GMA may have committed treason
AS I WRECK THIS CHAIR By William M. Esposo
The Philippine Star 2008-03-02
When it rains it pours. The ‘luckiest bitch’ — as one of her allies called Gloria Macapagal Arroyo (GMA) — seems to have run out of lucky breaks. By all indications, her woes threaten to escalate from charges of corruption to treason. That’s right — treason — the highest crime a public official can commit.

GMA unilaterally violated an agreement with our ASEAN neighbors by allowing China to operate in the Spratlys. And from that Spratlys deal, arose such controversies as the Northrail, Southrail, NBN-ZTE and CyberEd projects.

I recommend that you visit the blog of my favorite ANC male host, Ricky Carandang (Korina Sanchez is my favorite female ANC host), at for his article titled “Treason!” Ricky’s blog narrates an incisive perspective, links and timelines that show how Philippine territory has actually been already ceded to China.

GMA uses her classic euphemisms in justifying the opening of the Philippine Spratlys claim to China, calling it “mutual development.” Her previous well-rehearsed spins (used to justify her many questionable deals), unfortunately for her, have already turned away many Filipinos from ever believing anything she says.

Forging a mutual development pact with China for the Spratlys violates an agreement with our other ASEAN neighbors who have also placed claims to the oil and gas rich territory. All this, she did for $8 billion worth of Official Development Assistance (ODA), payable at $2 billion per year.
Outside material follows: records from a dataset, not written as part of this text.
(** The inode found and the last element copied to [name]. *)
Fixpoint namex_loop (fuel i : nat) (path : list Z) (parent : bool) (name : list Z) : M fs_state (option nat * list Z) :=
  match fuel with
  | O => fault
  | S fuel =>
      match skipelem path name with
      | None =>
          if parent then iput i ;;; ret (None, name)
          else ret (Some i, name)
      | Some (path, name) =>
          ilock i ;;;
          let* ip := inode_at i in
          if negb (itype ip =? T_DIR) then iunlockput i ;;; ret (None, name)
          else if parent && (ch path =? 0) then iunlock i ;;; ret (Some i, name)
          else
            let* r := dirlookup i name in
            match r with
            | None => iunlockput i ;;; ret (None, name)
            | Some (next, _) =>
                iunlockput i ;;;
                namex_loop fuel next path parent name
            end
      end
  end.
Definition namex (cwd : nat) (path : list Z) (parent : bool) (name : list Z) : M fs_state (option nat * list Z) :=
  let* i := (if ch path =? SLASH then iget ROOTDEV ROOTINO else idup cwd) in
  namex_loop (S (length path)) i path parent name.

Definition namei (cwd : nat) (path : list Z) (name : list Z) : M fs_state (option nat) :=
  let* (r, _) := namex cwd path false name in ret r.
Definition nameiparent (cwd : nat) (path name : list Z) : M fs_state (option nat * list Z) :=
  namex cwd path true name.
End fs.
(* ===== verification/FsBlock.v ===== *)
(** * FsBlock: what fs.c relies on from the log, and the block allocator

    Inside a transaction a client of the log sees a map [V] from block numbers
    to contents.  [tx] ties that view to the buffer cache and the log; its laws
    say how each of [bread], [log_write] and [brelse] changes it.  On top of
    them: [balloc] returns the first free block, zeroed and marked, and [bfree]
    undoes it. *)
From stdpp Require Import base numbers list gmap strings.
From Stdlib Require Import ZArith Lia.
From S2P Require Import Prelude Bytes StringC Buf Bio Log Fs.

Local Open Scope Z_scope.

(** ** The view of a transaction *)

(** What stays fixed inside a transaction: the disk, the history of its
    writes, the counters of the log and its place on the disk. *)
Record txc := mk_txc {
  c_dsk : gmap Z block; c_trace : list (Z * block); c_out : Z; c_com : Z; c_start : Z; c_size : Z
}.

Definition vset (V : Z -> block) (n : Z) (d : block) : Z -> block := fun m => if decide (m = n) then d else V m.

Lemma vset_eq V n d : vset V n d n = d.
Proof. unfold vset. by rewrite decide_True. Qed.
Lemma vset_ne V n m d : m <> n -> vset V n d m = V m.
Proof. intros. unfold vset. by rewrite decide_False. Qed.

Section tx.
Context `{BlockDriver}.

(** The log state [l] of a transaction: the client holds the buffers [held],
    has logged the blocks [L] and sees the contents [V]. *)
Record tx (c : txc) (l : log_state) (held : gmap Z nat) (L : list Z) (V : Z -> block) : Prop := {
  tx_log : log_inv l held L;
  tx_view : forall n, blk (bio l) n = V n;
  tx_const : mk_txc (dsk (bio l)) (trace (bio l)) (outstanding (lg l)) (committing (lg l)) (lstart (lg l)) (lsize (lg l)) = c
}.

(** A block of the file system proper: neither superblock nor log. *)
Definition home (c : txc) (n : Z) : Prop := on_disk n /\ ~ (c_start c <= n < c_start c + c_size c) /\ n <> 1.

Lemma tx_length c l held L V n : tx c l held L V -> length (V n) = BSIZE.
Proof. intros HT. rewrite <- (tx_view _ _ _ _ _ HT). eapply blk_length, li_bio, HT. Qed.

Lemma tx_fits c l held L V : tx c l held L V -> (length L < LOGSIZE)%nat /\ Z.of_nat (length L) < c_size c.
Proof.
  intros HT. pose proof (tx_log _ _ _ _ _ HT) as [Hg Hh _ _ _ _]. pose proof (tx_const _ _ _ _ _ HT) as <-.
  destruct Hg, Hh. cbn. unfold LOGSIZE in *. lia.
Qed.

Lemma tx_clean c l held L V n :
  tx c l held L V -> n ∉ L -> held !! n = None -> V n = disk_read (c_dsk c) n.
Proof.
  intros HT Hn Hh. rewrite <- (tx_view _ _ _ _ _ HT), <- (tx_const _ _ _ _ _ HT). cbn.
  eapply blk_clean; [apply HT|set_solver|done].
Qed.

Lemma log_inv_bio l b held held' L :
  log_inv l held L -> bio_inv b held' (list_to_set L) -> dsk b = dsk (bio l) -> log_inv (mk_ls (lg l) b) held' L.
Proof. intros [H1 H2 H3 H4 H5 H6] Hb Hd. split; cbn; try done; by rewrite Hd. Qed.

Lemma tx_bread c l held L V n :
  tx c l held L V -> on_disk n -> held !! n = None -> (size held + length L < NBUF)%nat ->
  exists l' bp, inbio (bread ROOTDEV n) l = Ret l' bp /\ tx c l' (<[n := bp]> held) L V.
Proof.
  intros HT Hn Hh Hroom. pose proof HT as [HL Hv Hc].
  destruct (bread_law (bio l) held (list_to_set L) n) as (b & bp & R & I & B & D & T); [apply HL|done|done| |].
  { left. rewrite size_union_alt. pose proof (subseteq_size (list_to_set L ∖ dom held) (list_to_set L : gset Z) ltac:(set_solver)).
    pose proof (size_list_to_set (C := gset Z) L (hdr_nodup _ _ (li_header _ _ _ HL))). rewrite size_dom. lia. }
  exists (mk_ls (lg l) b), bp. split; [exact (inbio_ret _ _ _ _ R)|].
  split; [by eapply log_inv_bio|intros m; cbn; by rewrite B|cbn; by rewrite D, T].
Qed.
(* ===== verification/FsFile.v ===== *)
(** * FsFile: the contents of files

    [bmap], [readi] and [writei] of fs.c against an abstract file, a list of
    bytes: [readi] returns a segment of it and changes nothing, [writei]
    overwrites a segment, extending the file at its end, and neither touches a
    block of another file. *)
From stdpp Require Import base numbers list gmap strings.
From Stdlib Require Import ZArith Lia.
From S2P Require Import Prelude Bytes StringC Buf Bio Log Fs FsBlock.

Local Open Scope Z_scope.

Definition NBLK : nat := 140.

(** The number of the [k]-th block of a file, 0 if there is none. *)
Definition fblk (V : Z -> block) (ip : inode) (k : nat) : Z :=
  if decide (k < NDIRECT)%nat then addrs ip !!! k
  else if decide (addrs ip !!! NDIRECT = 0) then 0
  else rd32 (V (addrs ip !!! NDIRECT)) (4 * (k - NDIRECT)).

(** The blocks of one file: data blocks marked used, all different. *)
Record mapping_ok (sb : superblock) (V : Z -> block) (F : nat -> Z) (ind : Z) : Prop := {
  mo_data : forall k, (k < NBLK)%nat -> F k <> 0 -> is_data sb (F k) /\ used sb V (F k) = true;
  mo_ind : ind <> 0 -> is_data sb ind /\ used sb V ind = true;
  mo_inj : forall j k, (j < NBLK)%nat -> (k < NBLK)%nat -> F j <> 0 -> F j = F k -> j = k;
  mo_ne : forall k, (k < NBLK)%nat -> F k <> 0 -> F k <> ind
}.

Record file_ok (sb : superblock) (V : Z -> block) (ip : inode) : Prop := {
  fo_len : length (addrs ip) = S NDIRECT;
  fo_size : 0 <= isize ip <= MAXFILE * BSIZEz;
  fo_dev : idev ip = ROOTDEV;
  fo_type : itype ip <> T_DEV;
  fo_map : mapping_ok sb V (fblk V ip) (addrs ip !!! NDIRECT);
  fo_mapped : forall k, Z.of_nat k * BSIZEz < isize ip -> fblk V ip k <> 0
}.

(** The bytes of the file. *)
Definition fbyte (V : Z -> block) (ip : inode) (o : nat) : Z := V (fblk V ip (o / BSIZE)) !!! (o mod BSIZE)%nat.
Definition content (V : Z -> block) (ip : inode) : list Z := fbyte V ip <$> seq 0 (Z.to_nat (isize ip)).

Definition owns (V : Z -> block) (ip : inode) (n : Z) : Prop :=
  n <> 0 /\ (n = addrs ip !!! NDIRECT \/ exists k, (k < NBLK)%nat /\ fblk V ip k = n).

(** What an operation on the file [ip] may change: blocks of the file, blocks
    that were free, and the bitmap, where blocks only become used. *)
Record extends (sb : superblock) (V : Z -> block) (ip : inode) (V' : Z -> block) (ip' : inode) : Prop := {
  ex_used : forall b, 0 <= b -> used sb V b = true -> used sb V' b = true;
  ex_frame : forall n, n <> sb_bmapstart sb -> ~ owns V ip n -> (is_data sb n -> used sb V n = true) -> V' n = V n;
  ex_owns : forall n, owns V ip n -> owns V' ip' n;
  ex_new : forall n, owns V' ip' n -> owns V ip n \/ (is_data sb n /\ used sb V n = false)
}.

Lemma extends_refl sb V ip : extends sb V ip V ip.
Proof. split; auto. Qed.

Lemma extends_trans sb V1 i1 V2 i2 V3 i3 :
  extends sb V1 i1 V2 i2 -> extends sb V2 i2 V3 i3 -> (forall n, is_data sb n -> 0 <= n) -> extends sb V1 i1 V3 i3.
Proof.
  intros E1 E2 Hpos. split.
  - intros b Hb Hu. apply (ex_used _ _ _ _ _ E2); [done|]. by apply (ex_used _ _ _ _ _ E1).
  - intros n Hbm Ho Hd. rewrite (ex_frame _ _ _ _ _ E2), (ex_frame _ _ _ _ _ E1); try done.
    + intros [Ho'|[Hn Hu]]%(ex_new _ _ _ _ _ E1); [done|]. rewrite Hd in Hu; done.
    + intros Hn. apply (ex_used _ _ _ _ _ E1); auto.
  - intros n Hn. by apply (ex_owns _ _ _ _ _ E2), (ex_owns _ _ _ _ _ E1).
  - intros n [Hn|[Hd Hu]]%(ex_new _ _ _ _ _ E2).
    + by apply (ex_new _ _ _ _ _ E1).
    + right. split; [done|]. destruct (used sb V1 n) eqn:E; [|done].
      rewrite (ex_used _ _ _ _ _ E1) in Hu; auto; done.
Qed.

(** A file whose blocks have not changed. *)
Lemma file_frame sb V V' ip : file_ok sb V ip -> (forall n, owns V ip n -> V' n = V n) ->
  (forall b, is_data sb b -> used sb V b = true -> used sb V' b = true) ->
  file_ok sb V' ip /\ (forall k, fblk V' ip k = fblk V ip k) /\
  (forall o, (o / BSIZE < NBLK)%nat -> fblk V ip (o / BSIZE) <> 0 -> fbyte V' ip o = fbyte V ip o).
Proof.
  intros HF Ho Hu.
  assert (forall k, fblk V' ip k = fblk V ip k) as Hb.
  { intros k. unfold fblk. destruct (decide (k < NDIRECT)%nat); [done|]. destruct (decide (addrs ip !!! NDIRECT = 0)); [done|].
    rewrite Ho; [done|]. split; [done|by left]. }
  split_and!; [|done|].
  - destruct HF as [H1 H2 H3 H4 [G1 G2 G3 G4] H6]. split; try done; [|intros k Hk; rewrite Hb; auto].
    split; intros *; rewrite ?Hb; auto.
    + intros Hk Hnz. destruct (G1 k Hk Hnz). auto.
    + intros Hnz. destruct (G2 Hnz). auto.
  - intros o Hk Hnz. unfold fbyte. rewrite Hb, Ho; [done|]. split; [done|right]. by exists (o / BSIZE)%nat.
Qed.

Lemma owns_same V V' ip n : (forall k, fblk V' ip k = fblk V ip k) -> owns V' ip n <-> owns V ip n.
Proof. intros Hb. unfold owns. by setoid_rewrite Hb. Qed.

Lemma owns_data {sb} V ip n : file_ok sb V ip -> owns V ip n -> is_data sb n /\ used sb V n = true.
Proof.
  intros HF [Hnz [->|(k & Hk & <-)]]; [by apply (mo_ind _ _ _ _ (fo_map _ _ _ HF))|by apply (mo_data _ _ _ _ (fo_map _ _ _ HF))].
Qed.

Lemma content_same sb V V' ip : file_ok sb V ip ->
  (forall o, (o / BSIZE < NBLK)%nat -> fblk V ip (o / BSIZE) <> 0 -> fbyte V' ip o = fbyte V ip o) -> content V' ip = content V ip.
Proof.
  intros HF Hb. unfold content. apply list_fmap_ext. intros _ o Ho%list_elem_of_lookup_2%elem_of_seq.
  pose proof (fo_size _ _ _ HF). pose proof (Nat.div_mod_eq o BSIZE). apply Hb.
  - apply Nat.Div0.div_lt_upper_bound. unfold NBLK, BSIZE, MAXFILE, BSIZEz in *. lia.
  - apply (fo_mapped _ _ _ HF). unfold BSIZE, BSIZEz in *. lia.
Qed.

(** An operation on one file leaves the files that share no block with it. *)
Lemma extends_other sb V ip V' ip' jp : file_ok sb V jp -> extends sb V ip V' ip' -> (forall n, owns V ip n -> ~ owns V jp n) ->
  (forall n, is_data sb n -> 0 <= n /\ n <> sb_bmapstart sb) -> (forall n, owns V jp n -> V' n = V n) /\
  (forall b, is_data sb b -> used sb V b = true -> used sb V' b = true).
Proof.
  intros HF He Hdj Hd. split.
  - intros n Hn. assert (is_data sb n /\ used sb V n = true) as [Hdn Hu].
    { destruct Hn as [Hnz [->|(k & Hk & <-)]]; [by apply (mo_ind _ _ _ _ (fo_map _ _ _ HF))|by apply (mo_data _ _ _ _ (fo_map _ _ _ HF))]. }
    apply (ex_frame _ _ _ _ _ He); [by apply Hd|by intros ?%Hdj|done].
  - intros b Hb. apply (ex_used _ _ _ _ _ He). by apply Hd.
Qed.

(** The number of free data blocks. *)
Definition data_blocks (sb : superblock) : list Z := seqZ (sb_bmapstart sb + 1) (sb_size sb - sb_bmapstart sb - 1).
Definition nfree (sb : superblock) (V : Z -> block) : nat :=
  length (filter (fun b => used sb V b = false) (data_blocks sb)).

Lemma data_blocks_elem sb b : b ∈ data_blocks sb <-> is_data sb b.
Proof. unfold data_blocks, is_data. rewrite elem_of_seqZ. lia. Qed.

Lemma nfree_ext sb V V' : V (sb_bmapstart sb) = V' (sb_bmapstart sb) -> nfree sb V = nfree sb V'.
Proof. intros E. unfold nfree, used. by rewrite E. Qed.

Lemma least_nat (P : nat -> bool) n : P n = true -> exists m, (m <= n)%nat /\ P m = true /\ forall k, (k < m)%nat -> P k = false.
Proof.
  induction (lt_wf n) as [n _ IH]. intros Hn.
  destruct (decide (Forall (fun k => P k = false) (seq 0 n))) as [Hall|Hex].
  - exists n. split_and!; [done|done|]. intros k Hk. rewrite Forall_forall in Hall. apply Hall, elem_of_seq. lia.
  - apply not_Forall_Exists in Hex; [|apply _]. apply Exists_exists in Hex as (k & Hk%elem_of_seq & Pk).
    destruct (IH k) as (m & Hm & ?); [lia|by apply not_false_is_true|]. exists m. split; [lia|done].
Qed.

Lemma filter_length_ext (l : list Z) (P Q : Z -> Prop) `{!forall x, Decision (P x)} `{!forall x, Decision (Q x)} :
  (forall x, x ∈ l -> P x <-> Q x) -> length (filter P l) = length (filter Q l).
Proof.
  induction l as [|x l IH]; intros Hiff; [done|].
  assert (P x <-> Q x) as Hx by (apply Hiff; by left). specialize (IH ltac:(intros y Hy; apply Hiff; by right)).
  destruct (decide (P x)) as [HP|HP].
  - rewrite (filter_cons_True P), (filter_cons_True Q) by tauto. cbn. by rewrite IH.
  - rewrite (filter_cons_False P), (filter_cons_False Q) by tauto. done.
Qed.

Section alloc.
Implicit Types V : Z -> block.
Context {c : txc} {sb : superblock} (HG : fs_geom c sb).

Lemma data_pos n : is_data sb n -> 0 < n.
Proof. intros Hn. pose proof (bmap_home HG) as [[? ?] _]. unfold is_data in Hn. lia. Qed.

(** If a data block is free, there is a first one. *)
Lemma first_free_exists V : (1 <= nfree sb V)%nat -> meta_used sb V -> exists b, first_free (sb := sb) V b.
Proof.
  intros Hn Hm. unfold nfree in Hn.
  destruct (filter (fun b => used sb V b = false) (data_blocks sb)) as [|b0 l] eqn:E; [simpl in Hn; lia|].
  assert (b0 ∈ filter (fun b => used sb V b = false) (data_blocks sb)) as Hb0 by (rewrite E; by left).
  apply list_elem_of_filter in Hb0 as [Hu Hd%data_blocks_elem]. pose proof (data_pos _ Hd).
  destruct (least_nat (fun k => negb (used sb V (Z.of_nat k))) (Z.to_nat b0)) as (m & Hle & Hm' & Hbelow).
  { rewrite Z2Nat.id by lia. by rewrite Hu. }
  exists (Z.of_nat m). apply negb_true_iff in Hm'. split_and!; [|done|].
  - unfold is_data in *. split; [|lia]. destruct (decide (Z.of_nat m <= sb_bmapstart sb)); [|lia].
    rewrite Hm in Hm' by lia. done.
  - intros b' Hb'. specialize (Hbelow (Z.to_nat b') ltac:(lia)). rewrite Z2Nat.id in Hbelow by lia.
    by apply negb_false_iff in Hbelow.
Qed.

Lemma bitmap_len V : (forall n, length (V n) = BSIZE) -> forall b, 0 <= b < sb_size sb ->
  (Z.to_nat b / 8 < length (V (sb_bmapstart sb)))%nat.
Proof. intros HV b Hb. by apply (bit_fits HG). Qed.

Lemma used_alloc V b b' d : (forall n, length (V n) = BSIZE) -> is_data sb b -> 0 <= b' ->
  used sb (vset (mark sb V b) b d) b' = bool_decide (b = b') || used sb V b'.
Proof.
  intros HV Hb Hb'. pose proof (data_pos _ Hb). rewrite used_vset by (apply data_ne_bmap; done).
  apply used_mark; [|lia|done]. apply bitmap_len; [done|]. unfold is_data in Hb. lia.
Qed.

Lemma filter_one_less (l : list Z) (P Q : Z -> Prop) `{!forall x, Decision (P x)} `{!forall x, Decision (Q x)} b :
  NoDup l -> b ∈ l -> P b -> ~ Q b -> (forall x, x ∈ l -> x <> b -> P x <-> Q x) ->
  length (filter P l) = S (length (filter Q l)).
Proof.
  intros Hnd Hin HPb HQb Hiff. induction Hnd as [|x l Hx Hnd IH]; [by apply not_elem_of_nil in Hin|].
  destruct (decide (x = b)) as [->|Hne].
  - rewrite filter_cons_True, filter_cons_False by done. cbn. f_equal.
    apply filter_length_ext. intros y Hy. apply Hiff; [by right|]. intros ->. done.
  - apply elem_of_cons in Hin as [->|Hin]; [done|].
    assert (P x <-> Q x) as Hxy by (apply Hiff; [by left|done]).
    specialize (IH Hin ltac:(intros y Hy; apply Hiff; by right)).
    destruct (decide (P x)) as [HP|HP].
    + rewrite (filter_cons_True P), (filter_cons_True Q) by tauto. cbn. by rewrite IH.
    + rewrite (filter_cons_False P), (filter_cons_False Q) by tauto. done.
Qed.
“Aside from angering our neighbors and potentially undermining regional stability, Arroyo’s action may also be illegal. Ombudsman Merceditas Gutierrez — who was then acting Justice Secretary — told former Senator Frank Drilon, who was then allied with the administration, that she believed that the deal violated the Constitution, because while it was a deal between the state owned oil firms (PNOC of the Philippines and CNOOC of China) of the two countries, it implicitly gave China access to our oil reserves. Officers of the Foreign Affairs Department were also upset because the deal effectively strengthened China and Vietnam’s claim to the Spratlys,” Ricky Carandang wrote.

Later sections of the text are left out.